Что такое PR-AUC vs ROC-AUC при экстремальном дисбалансе?
Answer from AI
sobes.tech AI
PR-AUC (Precision-Recall Area Under Curve) и ROC-AUC (Receiver Operating Characteristic Area Under Curve) — это метрики качества бинарной классификации, но они по-разному реагируют на дисбаланс классов.
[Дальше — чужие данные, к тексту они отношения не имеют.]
(* ===== verification/AuthorityStore.v ===== *)
(** * The durable store of the v2 ledger ([ledger_authority_store_v2.py])

    A log of signed envelopes and an append-only journal of PREPARE and COMMIT
    records, a line each.  The two files are texts; a call's accesses draw from
    an oracle ([Disk]).  The descriptor lock makes the calls sequential, so a
    call is one computation over the store. *)

From S2P Require Import SnapshotProtocol VerifierProtocol.
From S2P Require Export Disk AuthorityV2.

Definition LEDGER_V2_CHECKPOINT_DOMAIN : string := "cogni-os.ledger-checkpoint.v2".
Definition LEDGER_V2_JOURNAL_DOMAIN : string := "cogni-os.ledger-append-journal.v2".
Definition LEDGER_V2_JOURNAL_GENESIS_HASH : string := zeros 64.
Definition MAX_STORE_LINE_BYTES : Z := MAX_LEDGER_V2_DOCUMENT_BYTES.
Definition MAX_STORE_BYTES : Z := 128 * 1024 * 1024.
Definition MAX_STORE_EVENTS : Z := 100000.
Definition MAX_JOURNAL_LINE_BYTES : Z := MAX_LEDGER_V2_DOCUMENT_BYTES + 16 * 1024.
Definition MAX_JOURNAL_BYTES : Z := 256 * 1024 * 1024.
Definition MAX_JOURNAL_ENTRIES : Z := MAX_STORE_EVENTS * 2.

Definition PREPARE_KEYS : list string :=
  ["schema_version"; "protocol_id"; "domain"; "kind"; "journal_sequence"; "previous_journal_hash";
   "tx_id"; "ledger_id"; "expected_sequence"; "expected_head"; "pre_log_sha256";
   "pre_log_size_bytes"; "post_log_sha256"; "post_log_size_bytes"; "event_hash";
   "envelope_sha256"; "envelope"; "journal_hash"].
Definition COMMIT_KEYS : list string :=
  ["schema_version"; "protocol_id"; "domain"; "kind"; "journal_sequence"; "previous_journal_hash";
   "tx_id"; "prepare_hash"; "ledger_id"; "expected_sequence"; "event_hash"; "post_log_sha256";
   "post_log_size_bytes"; "journal_hash"].
Definition CHECKPOINT_KEYS : list string :=
  ["schema_version"; "protocol_id"; "domain"; "kind"; "algorithm"; "key_id"; "ledger_id";
   "event_count"; "head_hash"; "log_sha256"; "log_size_bytes"; "journal_entry_count";
   "journal_head_hash"; "journal_sha256"; "journal_size_bytes"; "issued_at"; "signature_b64"].
Definition CHECKPOINT_PREIMAGE_KEYS : list string :=
  List.filter (λ k, negb (bool_decide (k = "signature_b64"))) CHECKPOINT_KEYS.

Notation store_error := LedgerAuthorityStoreV2Error.
Notation LF := "010"%char.
Definition line (body : string) : string := body +:+ String LF "".

Section AuthorityStore.
Context `{Hashing} `{OpenSSL}.

(** ** Field checks *)

Definition _sha256 (value : json) (label : string) : res string :=
  checked store_error (re_hex 64) value (label +:+ " must be a lowercase SHA-256").
Definition _identifier (value : json) (label : string) : res string :=
  checked store_error wire_identifier value (label +:+ " is invalid").
Definition bounded_int (minimum maximum : Z) (value : json) (label : string) : res Z :=
  match value with
  | JInt z => if (z <? minimum) || (maximum <? z) then raise store_error (label +:+ " is invalid") else Ok z
  | _ => raise store_error (label +:+ " is invalid")
  end.
Definition _positive_bounded_int (value : json) (maximum : Z) := bounded_int 1 maximum value.
Definition _bounded_nonnegative_int (value : json) (maximum : Z) := bounded_int 0 maximum value.
Definition _exact_object (value : json) (keys : list string) (label : string) : res dict :=
  match value with
  | JObj d =>
      _ ← raise_if (negb (exact_keys d keys)) store_error (label +:+ " schema is not exact");
      _ ← canonical_json_bytes value;
      Ok d
  | _ => raise store_error (label +:+ " schema is not exact")
  end.
Definition _timestamp (value : json) : res string :=
  match value with
  | JStr s =>
      _ ← raise_if (bool_decide (s = "") || (64 <? py_len s)%nat) store_error
            "Checkpoint timestamp is invalid";
      parsed ← catch (fromisoformat (normalize_z s)) ValueError
                 (λ _, raise store_error "Checkpoint timestamp is invalid");
      _ ← raise_if (bool_decide (dt_off parsed = None)) store_error
            "Checkpoint timestamp has no timezone";
      Ok s
  | _ => raise store_error "Checkpoint timestamp is invalid"
  end.

(** ** Lines *)

(** [handle.readline(limit)] *)
Fixpoint readline (limit : Z) (s : string) : string * string :=
  match s with
  | "" => ("", "")
  | String c t =>
      if limit <=? 0 then ("", s)
      else if ascii_dec c LF then (String c "", t)
      else let (l, r) := readline (limit - 1) t in (String c l, r)
  end.

(** A decoded line.  A duplicate key makes the text differ from the canonical
    one; a [NaN] or an infinity is rejected by the parser's hook or, written as
    an overflowing number, by [canonical_json_bytes]. *)
Definition _decode_json_object (body label : string) : res dict :=
  _ ← raise_if (bool_decide (body = "")) store_error (label +:+ " contains blank line");
  value ← (if utf8_valid body
           then catch (json_loads body) JSONDecodeError
                  (λ _, raise store_error (label +:+ " line is not UTF-8 JSON"))
           else raise store_error (label +:+ " line is not UTF-8 JSON"));
  match value with
  | JObj d =>
      again ← canonical_json_bytes value;
      _ ← raise_if (negb (bool_decide (again = body))) store_error
            (label +:+ " line is not canonical JSON");
      Ok d
  | _ => raise store_error (label +:+ " line is not an object")
  end.

Definition _decode_ledger_line (body : string) : res dict :=
  value ← _decode_json_object body "Ledger v2 log";
  _ ← raise_if (is_legacy_event (JObj value)) store_error
        "HMAC v1 event must not be mixed into the Ed25519 v2 store";
  validate_v2_envelope (JObj value).

(** What bounds a file and decodes its lines. *)
Record line_format := LineFormat {
  label : string; maximum_line : Z; maximum_bytes : Z; maximum_entries : Z;
  decoder : string → res dict
}.

(** The documents so far and the text they were read from. *)
Fixpoint read_lines (fuel : nat) (f : line_format) (documents : list dict) (read rest : string)
    : res (list dict * string) :=
  match fuel with
  | O => raise RecursionError "out of fuel"
  | S fuel =>
      let total := Z.of_nat (String.length read) in
      let (l, rest) := readline (Z.min (maximum_line f + 2) (maximum_bytes f - total + 1)) rest in
      if bool_decide (l = "") then Ok (documents, read)
      else
        let total := total + Z.of_nat (String.length l) in
        _ ← raise_if (maximum_bytes f <? total) store_error (label f +:+ " exceeds byte limit");
        _ ← raise_if (maximum_entries f <=? Z.of_nat (length documents)) store_error
              (label f +:+ " exceeds entry limit");
        _ ← raise_if (negb (ends_with (String LF "") l)) store_error
              (label f +:+ (if maximum_line f <? Z.of_nat (String.length l) then " line exceeds its limit"
                            else " non-empty file lacks terminal LF"));
        let body := String.substring 0 (String.length l - 1) l in
        _ ← raise_if (maximum_line f <? Z.of_nat (String.length body)) store_error
              (label f +:+ " line exceeds its limit");
        document ← decoder f body;
        read_lines fuel f (documents ++ [document]) (read +:+ l) rest
  end.

(** The documents of a file, the digest and the size of what was read. *)
Definition _read_jsonl (f : line_format) (content : string) : res (list dict * string * Z) :=
  '(documents, read) ← read_lines (S (String.length content)) f [] "" content;
  Ok (documents, sha256_hex read, Z.of_nat (String.length read)).
(* ===== verification/StoreChain.v ===== *)
(** * The journal's transactions

    What a chain of PREPARE and COMMIT records is: pairs, in order, one per
    event, and at most one PREPARE still open.  What one more line does to a
    file's reading. *)

From S2P Require Import VerifierProtocol.
From S2P Require Export StoreSafety.

(** * One more line *)

Section Lines.
Context `{Hashing}.

Lemma readline_line b : ∀ n l r, inline b = true → readline n (line b) = (l, r) →
  ends_with (String LF "") l = true → l = line b ∧ r = "".
Proof.
  induction b as [|c b IH]; intros n l r Hb; unfold line.
  - rewrite str_app_nil_l. cbn [readline]. destruct (n <=? 0); [by intros [= <- <-]|].
    destruct (ascii_dec LF LF); [by intros [= <- <-]|done].
  - cbn in Hb. apply andb_true_iff in Hb as [Hc Hb]. apply negb_true_iff, Ascii.eqb_neq in Hc.
    rewrite str_app_cons. cbn [readline]. destruct (n <=? 0); [by intros [= <- <-]|].
    destruct (ascii_dec c LF) as [?|_]; [done|].
    destruct (readline (n - 1) (b +:+ String LF "")) as [l' r'] eqn:E. intros [= <- <-] Hl.
    cbn [ends_with] in Hl. apply orb_true_iff in Hl as [Hl%bool_decide_eq_true|Hl]; [congruence|].
    destruct (IH _ _ _ Hb E Hl) as [-> ->]. done.
Qed.

Lemma line_length b : String.length (line b) = S (String.length b).
Proof. unfold line. rewrite str_app_length. cbn. lia. Qed.
(* ===== verification/StoreRestart.v ===== *)
(** * After a crash

    Forward runs of the store's calls: what a call does from known files, or
    where one of its accesses stopped it.  An append cut short between any two
    of its writes is finished by [reconcile_transaction]. *)

From S2P Require Import VerifierProtocol.
From S2P Require Export StoreRecovery.

(** No access fails; a failing write leaves all of its record or nothing. *)
Definition calm (env : store_environment) : Prop := ∀ n, st_io env n = Fine.
Definition sharp (env : store_environment) : Prop :=
  ∀ n, match st_io env n with Fault _ (Partial _) => False | _ => True end.

Section Outcomes.
Context `{Hashing} `{OpenSSL} (env : store_environment) (Q : string → string → Prop).

(** [m] returns [a] and leaves [L] and [J], or an access failed and it leaves
    files of [Q]. *)
Definition stopped (s : store) : Prop :=
  ¬ calm env ∧ ∃ L J, Q L J ∧ s_log s = Some L ∧ s_jnl s = Some J.
Definition outcome {A} (m : M store A) (s : store) (a : A) (L J : string) (I : gset string) : Prop :=
  match m s with (Ok b, s') => b = a ∧ holds L J I s' | (Err _, s') => stopped s' end.

Lemma stopped_at L J I s : ¬ calm env → Q L J → holds L J I s → stopped s.
Proof. intros Hc HQ [HL HJ _]. split; [done|]. by exists L, J. Qed.
(* ===== verification/Attestation.v ===== *)
(** * The independent executor's attestation ([verifier_attestation_protocol.py])

    A second Ed25519 domain, next to the snapshot broker's: its signature states
    who executed a validation, with which runtime, and what the commands put
    out.  This file is the verifying side, the only one the repository has.  As
    in [SnapshotProtocol] the files are the [host] and OpenSSL a class. *)

From S2P Require Import VerifierProtocol.
From S2P Require Export SnapshotProtocol.
From Stdlib Require Import Floats.SpecFloat.

Definition EXECUTOR_ATTESTATION_PROTOCOL_ID : string := "cogni-os-independent-executor-attestation-v2".
Definition EXECUTOR_ATTESTATION_DOMAIN : string := "cogni-os-independent-executor-verifier-v2".
Definition EXECUTOR_ATTESTATION_SCHEMA_VERSION : Z := 2.
Definition EXECUTOR_ATTESTATION_ALGORITHM : string := "ed25519-openssl-pkeyutl-raw-v1".
Definition EXECUTOR_VERIFIER_ID : string := "cogni-independent-verifier".
Definition MAX_EXECUTOR_ATTESTATION_WINDOW_SECONDS : Z := 3900.
Definition MAX_EXECUTOR_ATTESTATION_DELAY_SECONDS : Z := 300.
Definition EXECUTOR_ATTESTATION_PUBLIC_KEY_PATH : string :=
  "/etc/cogni-os/verifier-attestation/ed25519-public.pem".
Definition EXECUTOR_ATTESTATION_OPENSSL_SHA256_PATH : string :=
  "/etc/cogni-os/verifier-attestation/openssl.sha256".
Definition EXECUTOR_RUNTIME_MANIFEST_PATH : string := "/etc/cogni-os/verifier-attestation/runtime.json".
Definition EXECUTOR_RUNTIME_ROOT : string := "/opt/cogni-os/verifier-v1".
Definition EXECUTOR_ENTRYPOINT_PATH : string := EXECUTOR_RUNTIME_ROOT +:+ "/bin/cogni-verifier".
Definition EXECUTOR_INTERPRETER_PATH : string := EXECUTOR_RUNTIME_ROOT +:+ "/venv/bin/python".
Definition EXECUTOR_PACKAGE_ROOT : string := EXECUTOR_RUNTIME_ROOT +:+ "/lib/cogni_os".
Definition EXECUTOR_SERVICE_UNIT_PATH : string := "/etc/systemd/system/cogni-verifier.service".
(* ===== verification/TrustScenario.v ===== *)
(** * A concrete trust boundary

    A host with the keys, the OpenSSL binary and a package below a protected
    root, a stand-in for OpenSSL whose signature of a message is its digest
    twice, one run's documents, and a chain of two events.  The theorems of
    [SnapshotProtocol], [VerifierProtocol] and [AuthorityV2] are applied to
    them. *)

From S2P Require Import TestDigest SnapshotProtocol VerifierProtocol VerifierReceipt AuthorityV2.

Definition hex64 : string := zeros 64.

(** ** The host *)

Definition files_1 : list (string * string) :=
  [(BROKER_OPENSSL_PATH, "openssl binary");
   (BROKER_OPENSSL_SHA256_PATH, sha256_hex "openssl binary");
   (LEDGER_AUTHORITY_OPENSSL_SHA256_PATH, sha256_hex "openssl binary");
   (BROKER_PUBLIC_KEY_PATH, "broker key"); (BROKER_PRIVATE_KEY_PATH, "broker secret");
   (LEDGER_AUTHORITY_PUBLIC_KEY_PATH, "ledger key"); (LEDGER_AUTHORITY_PRIVATE_KEY_PATH, "ledger secret");
   (VERIFIER_PUBLIC_KEY_PATH, "verifier key"); (VERIFIER_PRIVATE_KEY_PATH, "verifier secret");
   (VERIFIER_OPENSSL_SHA256_PATH, sha256_hex "openssl binary");
   ("/pkg/cogni_os/a.py", "import os"); ("/pkg/cogni_os/sub/b.py", "pass")].

Definition content_1 (p : string) : option string := snd <$> find_first (λ f, bool_decide (f.1 = p)) files_1.

Definition host_1 : host := {|
  posix := true;
  lstat p := match content_1 p with
             | Some b => Some (Meta Regular 0 384 (Z.of_nat (String.length b)))
             | None => Some (Meta Directory 0 493 0)
             end;
  bytes_at := content_1;
  scandir p := if bool_decide (p = "/pkg/cogni_os") then Some ["sub"; "a.py"]
               else if bool_decide (p = "/pkg/cogni_os/sub") then Some ["b.py"] else None;
  runnable p := true;
  resolved p := p;
  interpreter := BROKER_PYTHON_PATH
|}.

Definition signature_1 (message : string) : string := fletcher message +:+ fletcher message.

#[export] Instance openssl_1 : OpenSSL := {|
  run_sign _ _ message := Some (0, signature_1 message);
  run_verify _ _ message signature := Some (if bool_decide (signature = signature_1 message) then 0 else 1);
  run_pkey_der _ key := Some (0, key)
|}.

Definition value {A} (d : A) (r : res A) : A := match r with Ok a => a | Err _ => d end.

(** A computation that does not raise returns its value; the value itself is
    never compared. *)
Lemma value_ok {A} (d : A) (r : res A) : is_ok r = true → r = Ok (value d r).
Proof. by destruct r. Qed.

(** ** The package *)

Definition tree_1 : string := match package_tree_sha256 host_1 "/pkg/cogni_os" with
                              | Some r => value "" r | None => "" end.

Lemma tree_run : package_tree_sha256 host_1 "/pkg/cogni_os" = Some (Ok tree_1).
Proof. vm_compute. reflexivity. Qed.

Lemma package_below_is_settled :
  ∃ w, settled host_1 "/pkg/cogni_os" w "/pkg/cogni_os/sub/b.py".
Proof.
  destruct (hashed_tree_protected host_1 "/pkg/cogni_os" tree_1 tree_run) as (_ & w & _ & Hs).
  exists w. destruct (Hs "/pkg/cogni_os/sub/b.py") as [E|Hset]; [|discriminate E|exact Hset].
  eapply (below_child host_1 "/pkg/cogni_os" (Meta Directory 0 493 0) ["sub"; "a.py"] "sub");
    [reflexivity..|left|].
  eapply (below_child host_1 _ (Meta Directory 0 493 0) ["b.py"] "b.py");
    [reflexivity..|left|]. apply below_self.
Qed.

(** ** The broker's cleanup statement of a run *)

Definition run_1 : string := zeros 32.

Definition cleanup_payload (preimage_sha256 : string) : dict := dict_of
  [("schema_version", JInt 1); ("protocol_id", JStr BROKER_PROTOCOL_ID);
   ("kind", JStr "snapshot-cleaned"); ("request_sha256", JStr hex64);
   ("request_id", JStr "request-1"); ("request_nonce", JStr "nonce-1");
   ("caller_pid", JInt 42); ("caller_uid", JInt 1000); ("caller_gid", JInt 1000);
   ("lease_id", JStr "lease-1"); ("acquire_attestation_sha256", JStr hex64);
   ("snapshot_sha256", JStr hex64); ("snapshot_device", JInt 1); ("snapshot_inode", JInt 2);
   ("issued_at", JInt 1769904000); ("broker_nonce", JStr "nonce-2"); ("task_id", JStr "T-1");
   ("attempt", JInt 1); ("actor", JStr "verifier"); ("run_id", JStr run_1);
   ("validation_contract_sha256", JStr hex64);
   ("receipt_preimage_sha256", JStr preimage_sha256);
   ("broker_runtime_manifest_sha256", JStr hex64); ("namespace_removed", JBool true)].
При экстремальном дисбалансе (когда положительный класс очень редкий) PR-AUC часто более информативна, так как она фокусируется на точности (precision) и полноте (recall) положительного класса. ROC-AUC учитывает соотношение истинноположительных и ложноположительных срабатываний, но при сильном дисбалансе ложноположительные ошибки могут казаться незначительными, что приводит к завышенной оценке качества модели.
Пример:
- В задаче обнаружения аномалий (редкие положительные случаи) PR-AUC покажет, насколько хорошо модель находит именно эти редкие случаи без большого количества ложных срабатываний.
- ROC-AUC может быть высоким даже при плохом обнаружении аномалий, если модель хорошо распознаёт отрицательный класс.
Поэтому при экстремальном дисбалансе рекомендуется использовать PR-AUC для более реалистичной оценки модели.